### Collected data
━━━━
(** The decimal digits of [n >= 0], most significant first; [fuel] bounds
    the number of digits. *)
Fixpoint digits (fuel : nat) (n : Z) (acc : string) : string :=
  match fuel with
  | O => acc
  | S fuel' =>
      let acc' := String (digit (n mod 10)) acc in
      if n / 10 =? 0 then acc' else digits fuel' (n / 10) acc'
  end.

(** [str(n)] for [n >= 0]. *)
Definition of_N (n : Z) : string :=
  digits (S (Z.to_nat (Z.log2 n))) n "".

(** [str(n)] for an [int]. *)
Definition of_Z (n : Z) : string :=
  if n <? 0 then "-" ++ of_N (- n) else of_N n.

Fixpoint zeros (k : nat) : string :=
  match k with
  | O => ""
  | S k' => String "0" (zeros k')
  end.

(** ["%0<w>d" % n] for [n >= 0]. *)
Definition zpad (w : nat) (n : Z) : string :=
  let s := of_N n in
  zeros (w - String.length s) ++ s.

(** [s.replace(a, b)] for one-character [a] and [b]. *)
Fixpoint replace (a b : ascii) (s : string) : string :=
  match s with
  | EmptyString => EmptyString
  | String c s' =>
      String (if Ascii.eqb c a then b else c) (replace a b s')
  end.

(** [s.split(c)[0]]: the part of [s] before the first [c]. *)
Fixpoint before (c : ascii) (s : string) : string :=
  match s with
  | EmptyString => EmptyString
  | String x s' =>
      if Ascii.eqb x c then EmptyString else String x (before c s')
  end.

(** [sep.join(l)]. *)
Fixpoint join (sep : string) (l : list string) : string :=
  match l with
  | [] => ""
  | [x] => x
  | x :: l' => x ++ sep ++ join sep l'
  end.
Lemma newestFirst_trans x y z :
  createdAt y <> None ->
  newestFirst x y -> newestFirst y z -> newestFirst x z.
Proof.
  unfold newestFirst, notLaterThan, laterThan. intros Hy.
  destruct (createdAt x), (createdAt y), (createdAt z);
    try reflexivity; try congruence.
  rewrite !Z.ltb_ge. lia.
Qed.

Lemma Sorted_valid_Strongly l :
  validTimes l -> Sorted newestFirst l -> StronglySorted newestFirst l.
Proof.
  induction l as [|a l IH]; intros Hv Hs; [constructor|].
  inversion Hs as [|? ? Hs' Hhd]; subst.
  assert (Hv' : validTimes l) by (intros x Hx; apply Hv; right; exact Hx).
  specialize (IH Hv' Hs'). constructor; [exact IH|].
  destruct l as [|b l]; [constructor|].
  inversion Hhd as [|? ? Hab]; subst.
  inversion IH as [|? ? _ Hall]; subst.
  constructor; [exact Hab|].
  rewrite Forall_forall in *. intros z Hz.
  apply (newestFirst_trans a b z); [apply Hv; right; left; reflexivity | exact Hab |].
  apply Hall. exact Hz.
Qed.

Lemma sortDesc_sorted_id l : Sorted newestFirst l -> sortDesc l = l.
Proof.
  induction l as [|a l IH]; intros Hs; [reflexivity|].
  inversion Hs as [|? ? Hs' Hhd]; subst.
  cbn [sortDesc fold_right]. fold (sortDesc l). rewrite (IH Hs').
  destruct l as [|b l]; [reflexivity|]. cbn [insertDesc].
  inversion Hhd as [|? ? Hab]; subst. unfold newestFirst, notLaterThan in Hab.
  rewrite Hab. reflexivity.
Qed.

Lemma dedupe_from_base base a : In a (dedupe base) -> In a base.
Proof.
  intros H. apply dedupe_In in H.
  destruct (groupAlerts_inv base) as (_ & Hval & _). apply (Hval _ _ H).
Qed.

(** X3.  When every creation time of the merged feed of a non-admin viewer
    is valid, the feed comes out newest first: no alert is followed anywhere
    by a later one.  This holds whatever the lower-casing function. *)
Theorem alertsData_newest_first :
  forall lower adminAlerts userFiltered ownerAdminAlerts user,
    validTimes (ownerBaseBy lower userFiltered ownerAdminAlerts user) ->
    StronglySorted newestFirst
      (alertsDataBy lower false adminAlerts userFiltered ownerAdminAlerts user).
Proof.
  intros lower adminAlerts userFiltered ownerAdminAlerts user Hv.
  cbn [alertsDataBy]. unfold dedupe at 1.
  apply Sorted_valid_Strongly; [|apply sortDesc_Sorted].
  intros a Ha. apply Hv. apply dedupe_from_base. exact Ha.
Qed.

Lemma alertsData_newest_first_witness :
  let a := mkAlert (U "1") (U "A") (U "first") [] None (Some (U "u")) false
                   (Some 1000%Z) in
  let b := mkAlert (U "2") (U "B") (U "second") [] None (Some (U "u")) false
                   (Some 2000%Z) in
  let user := mkUser (U "u") (U "me@x.com") (U "student") in
  validTimes (ownerBaseBy toLowerCase [a; b] [] user)
  /\ StronglySorted newestFirst (alertsDataBy toLowerCase false [] [a; b] [] user)
  /\ alertsData false [] [a; b] [] user = [b; a].
Proof.
  intros a b user.
  assert (Hv : validTimes (ownerBaseBy toLowerCase [a; b] [] user)).
  { intros x [<-|[<-|[]]]; discriminate. }
  split; [exact Hv|]. split; [|vm_compute; reflexivity].
  exact (alertsData_newest_first toLowerCase [] [a; b] [] user Hv).
Defined.

(** ** The alerts shown in the bell *)





(** ** Who sees what *)




Lemma alertsDataBy_toLowerCase isAdmin adminAlerts userFiltered ownerAdminAlerts user :
  alertsDataBy toLowerCase isAdmin adminAlerts userFiltered ownerAdminAlerts user
  = alertsData isAdmin adminAlerts userFiltered ownerAdminAlerts user.
Proof. reflexivity. Qed.



(** ** Reconciling twice *)

Lemma dedupKey_not_index a : index_of_key (dedupKey a) = None.
Proof.
  unfold index_of_key. destruct (dedupKey a) as [|c k] eqn:E; [reflexivity|].
  assert (Hd : all_digits (c :: k) = false).
  { rewrite <- E. unfold dedupKey, all_digits.
    rewrite forallb_app. cbn [U app forallb].
    change (N.leb 48 (cu_of_ascii "|") && N.leb (cu_of_ascii "|") 57) with false.
    cbn [andb]. apply andb_false_r. }
  rewrite Hd. reflexivity.
Qed.

Lemma obj_insert_append {V} k (v : V) G :
  index_of_key k = None -> obj_insert k v G = G ++ [(k, v)].
Proof.
  intros Hk. induction G as [|[k0 v0] G IH]; [reflexivity|].
  cbn [obj_insert app]. rewrite Hk, IH. reflexivity.
Qed.

Lemma assoc_absent {V} k (G : list (jsstr * V)) :
  ~ In k (map fst G) -> assoc k G = None.
Proof.
  induction G as [|[k0 v0] G IH]; [reflexivity|]. cbn [map fst In assoc].
  intros H. destruct (str_eqb k0 k) eqn:E.
  - apply str_eqb_eq in E. tauto.
  - apply IH. tauto.
Qed.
━━━━
### Task prompt
All lines above that hold the string "Hall" should be copied.

### Expected answer
  inversion IH as [|? ? _ Hall]; subst.
  apply Hall. exact Hz.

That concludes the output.